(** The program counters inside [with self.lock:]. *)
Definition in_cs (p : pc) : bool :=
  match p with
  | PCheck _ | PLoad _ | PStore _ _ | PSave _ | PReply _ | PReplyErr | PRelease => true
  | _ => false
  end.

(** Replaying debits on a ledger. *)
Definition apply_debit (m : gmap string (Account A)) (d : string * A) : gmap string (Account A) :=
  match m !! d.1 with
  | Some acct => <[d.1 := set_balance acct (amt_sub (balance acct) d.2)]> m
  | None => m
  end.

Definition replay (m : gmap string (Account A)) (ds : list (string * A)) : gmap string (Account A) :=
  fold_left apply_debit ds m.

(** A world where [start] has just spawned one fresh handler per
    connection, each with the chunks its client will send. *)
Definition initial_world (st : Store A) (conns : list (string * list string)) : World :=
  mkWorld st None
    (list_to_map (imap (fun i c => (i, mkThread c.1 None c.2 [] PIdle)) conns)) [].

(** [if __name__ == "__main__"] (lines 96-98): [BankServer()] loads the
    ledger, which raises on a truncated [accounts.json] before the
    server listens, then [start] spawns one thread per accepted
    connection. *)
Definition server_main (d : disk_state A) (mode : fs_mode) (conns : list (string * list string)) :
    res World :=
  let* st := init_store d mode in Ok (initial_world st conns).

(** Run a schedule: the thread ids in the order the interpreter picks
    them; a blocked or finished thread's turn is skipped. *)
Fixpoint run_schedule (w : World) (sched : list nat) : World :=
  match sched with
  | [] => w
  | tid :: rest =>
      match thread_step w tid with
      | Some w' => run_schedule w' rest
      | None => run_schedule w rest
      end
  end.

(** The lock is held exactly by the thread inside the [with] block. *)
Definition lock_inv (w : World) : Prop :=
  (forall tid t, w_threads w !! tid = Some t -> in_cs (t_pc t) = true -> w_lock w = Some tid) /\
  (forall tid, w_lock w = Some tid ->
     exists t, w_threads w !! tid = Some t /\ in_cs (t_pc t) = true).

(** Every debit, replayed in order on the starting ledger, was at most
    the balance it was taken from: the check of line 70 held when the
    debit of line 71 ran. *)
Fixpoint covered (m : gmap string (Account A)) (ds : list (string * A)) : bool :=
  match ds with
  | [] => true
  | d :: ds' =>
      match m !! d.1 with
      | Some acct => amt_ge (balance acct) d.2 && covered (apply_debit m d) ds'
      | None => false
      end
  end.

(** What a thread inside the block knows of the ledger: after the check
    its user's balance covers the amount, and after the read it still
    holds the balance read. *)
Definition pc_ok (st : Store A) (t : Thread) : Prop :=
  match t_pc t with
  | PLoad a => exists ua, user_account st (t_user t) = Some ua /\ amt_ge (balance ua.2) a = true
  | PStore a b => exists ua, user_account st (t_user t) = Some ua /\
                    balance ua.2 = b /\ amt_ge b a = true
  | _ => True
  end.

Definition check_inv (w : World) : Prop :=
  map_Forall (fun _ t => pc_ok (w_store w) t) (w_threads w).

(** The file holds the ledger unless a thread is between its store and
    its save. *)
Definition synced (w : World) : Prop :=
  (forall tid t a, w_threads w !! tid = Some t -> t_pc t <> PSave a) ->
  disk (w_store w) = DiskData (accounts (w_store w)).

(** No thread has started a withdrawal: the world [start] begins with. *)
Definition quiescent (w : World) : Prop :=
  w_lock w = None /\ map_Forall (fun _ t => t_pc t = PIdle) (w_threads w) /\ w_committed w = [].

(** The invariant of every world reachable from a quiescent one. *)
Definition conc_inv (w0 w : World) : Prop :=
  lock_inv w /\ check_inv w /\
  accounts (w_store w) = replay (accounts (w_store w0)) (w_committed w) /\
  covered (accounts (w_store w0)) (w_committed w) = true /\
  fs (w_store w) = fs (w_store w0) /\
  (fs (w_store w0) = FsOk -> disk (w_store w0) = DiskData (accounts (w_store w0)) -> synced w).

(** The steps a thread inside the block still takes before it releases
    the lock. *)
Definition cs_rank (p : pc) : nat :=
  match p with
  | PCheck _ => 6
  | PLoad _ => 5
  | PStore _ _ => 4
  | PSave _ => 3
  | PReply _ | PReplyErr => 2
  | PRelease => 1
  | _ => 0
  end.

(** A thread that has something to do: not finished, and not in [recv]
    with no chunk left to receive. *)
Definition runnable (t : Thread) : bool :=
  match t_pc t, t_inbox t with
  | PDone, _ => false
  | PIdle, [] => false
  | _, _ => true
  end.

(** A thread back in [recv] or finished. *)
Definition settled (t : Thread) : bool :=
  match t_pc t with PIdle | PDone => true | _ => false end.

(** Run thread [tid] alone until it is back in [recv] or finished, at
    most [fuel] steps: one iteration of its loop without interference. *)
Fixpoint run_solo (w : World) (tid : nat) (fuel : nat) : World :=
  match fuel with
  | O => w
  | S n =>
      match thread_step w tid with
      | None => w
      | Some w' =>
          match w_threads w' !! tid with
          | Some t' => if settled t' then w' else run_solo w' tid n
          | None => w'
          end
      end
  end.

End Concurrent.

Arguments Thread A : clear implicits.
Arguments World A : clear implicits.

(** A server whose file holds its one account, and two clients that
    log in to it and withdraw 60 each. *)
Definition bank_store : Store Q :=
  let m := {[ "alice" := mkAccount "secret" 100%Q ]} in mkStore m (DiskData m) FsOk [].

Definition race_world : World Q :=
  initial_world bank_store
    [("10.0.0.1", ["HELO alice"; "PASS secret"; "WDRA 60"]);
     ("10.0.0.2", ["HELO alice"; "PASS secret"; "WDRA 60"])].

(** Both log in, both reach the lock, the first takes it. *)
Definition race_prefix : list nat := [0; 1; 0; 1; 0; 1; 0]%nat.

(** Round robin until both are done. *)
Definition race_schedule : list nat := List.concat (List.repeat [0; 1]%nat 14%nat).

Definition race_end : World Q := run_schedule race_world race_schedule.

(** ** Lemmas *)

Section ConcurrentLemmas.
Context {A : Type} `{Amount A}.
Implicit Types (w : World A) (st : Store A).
=======
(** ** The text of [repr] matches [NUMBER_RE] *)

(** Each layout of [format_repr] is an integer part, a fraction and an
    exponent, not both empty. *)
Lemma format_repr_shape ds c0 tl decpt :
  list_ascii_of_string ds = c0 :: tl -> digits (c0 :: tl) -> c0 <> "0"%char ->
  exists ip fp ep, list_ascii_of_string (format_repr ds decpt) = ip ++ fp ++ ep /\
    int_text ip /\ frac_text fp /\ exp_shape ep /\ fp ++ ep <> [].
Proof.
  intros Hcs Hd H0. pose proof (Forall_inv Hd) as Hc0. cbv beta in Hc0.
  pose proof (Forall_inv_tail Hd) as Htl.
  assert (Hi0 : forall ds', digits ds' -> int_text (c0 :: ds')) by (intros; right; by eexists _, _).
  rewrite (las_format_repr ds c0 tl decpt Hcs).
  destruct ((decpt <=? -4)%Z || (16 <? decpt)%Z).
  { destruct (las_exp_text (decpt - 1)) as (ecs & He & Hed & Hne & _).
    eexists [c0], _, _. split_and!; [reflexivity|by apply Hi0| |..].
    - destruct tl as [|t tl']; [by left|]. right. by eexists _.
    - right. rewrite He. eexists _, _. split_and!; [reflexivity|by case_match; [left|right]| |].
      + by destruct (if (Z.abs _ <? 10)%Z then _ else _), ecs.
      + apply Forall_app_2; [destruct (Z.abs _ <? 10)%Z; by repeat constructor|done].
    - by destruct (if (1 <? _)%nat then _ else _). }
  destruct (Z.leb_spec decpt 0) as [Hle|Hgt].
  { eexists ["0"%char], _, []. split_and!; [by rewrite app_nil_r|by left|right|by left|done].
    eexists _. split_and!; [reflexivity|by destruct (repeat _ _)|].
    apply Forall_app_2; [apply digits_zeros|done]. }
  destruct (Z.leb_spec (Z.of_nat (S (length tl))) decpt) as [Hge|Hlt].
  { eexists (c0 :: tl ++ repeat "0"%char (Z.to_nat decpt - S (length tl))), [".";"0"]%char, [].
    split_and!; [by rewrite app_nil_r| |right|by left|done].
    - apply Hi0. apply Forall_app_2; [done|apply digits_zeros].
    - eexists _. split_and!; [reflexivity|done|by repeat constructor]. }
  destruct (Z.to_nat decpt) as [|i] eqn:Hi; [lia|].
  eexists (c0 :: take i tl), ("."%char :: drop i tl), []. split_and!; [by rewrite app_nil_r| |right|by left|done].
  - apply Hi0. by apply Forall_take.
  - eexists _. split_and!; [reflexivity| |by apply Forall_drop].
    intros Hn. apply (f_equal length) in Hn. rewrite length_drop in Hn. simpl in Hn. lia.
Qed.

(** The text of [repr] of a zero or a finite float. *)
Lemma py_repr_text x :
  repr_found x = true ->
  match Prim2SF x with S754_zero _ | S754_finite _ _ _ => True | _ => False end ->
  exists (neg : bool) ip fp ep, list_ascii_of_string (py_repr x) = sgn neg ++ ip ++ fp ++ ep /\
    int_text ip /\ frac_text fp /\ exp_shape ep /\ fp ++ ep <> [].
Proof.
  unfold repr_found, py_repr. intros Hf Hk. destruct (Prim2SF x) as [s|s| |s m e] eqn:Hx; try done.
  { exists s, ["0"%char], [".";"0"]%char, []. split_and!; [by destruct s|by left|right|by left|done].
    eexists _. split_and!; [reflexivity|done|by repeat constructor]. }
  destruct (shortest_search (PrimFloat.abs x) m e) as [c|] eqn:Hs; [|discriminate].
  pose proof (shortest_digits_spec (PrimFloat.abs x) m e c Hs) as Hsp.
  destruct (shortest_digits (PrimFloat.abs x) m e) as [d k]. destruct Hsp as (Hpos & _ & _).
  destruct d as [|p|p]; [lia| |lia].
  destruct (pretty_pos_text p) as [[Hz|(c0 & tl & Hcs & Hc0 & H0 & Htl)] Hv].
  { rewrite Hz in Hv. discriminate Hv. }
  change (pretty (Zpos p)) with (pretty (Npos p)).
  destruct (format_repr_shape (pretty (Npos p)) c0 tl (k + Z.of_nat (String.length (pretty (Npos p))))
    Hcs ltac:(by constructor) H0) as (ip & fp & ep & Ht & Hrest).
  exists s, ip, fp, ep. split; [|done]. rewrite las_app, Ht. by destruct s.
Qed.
=======
▸ Work order
In the listing above, locate the line containing "(** The program" and the line containing "fold_left apply_debit ds m.". Extract those two lines and every line between them, exactly as written, and only those.

▸ Completed task
(** The program counters inside [with self.lock:]. *)
Definition in_cs (p : pc) : bool :=
  match p with
  | PCheck _ | PLoad _ | PStore _ _ | PSave _ | PReply _ | PReplyErr | PRelease => true
  | _ => false
  end.

(** Replaying debits on a ledger. *)
Definition apply_debit (m : gmap string (Account A)) (d : string * A) : gmap string (Account A) :=
  match m !! d.1 with
  | Some acct => <[d.1 := set_balance acct (amt_sub (balance acct) d.2)]> m
  | None => m
  end.

Definition replay (m : gmap string (Account A)) (ds : list (string * A)) : gmap string (Account A) :=
  fold_left apply_debit ds m.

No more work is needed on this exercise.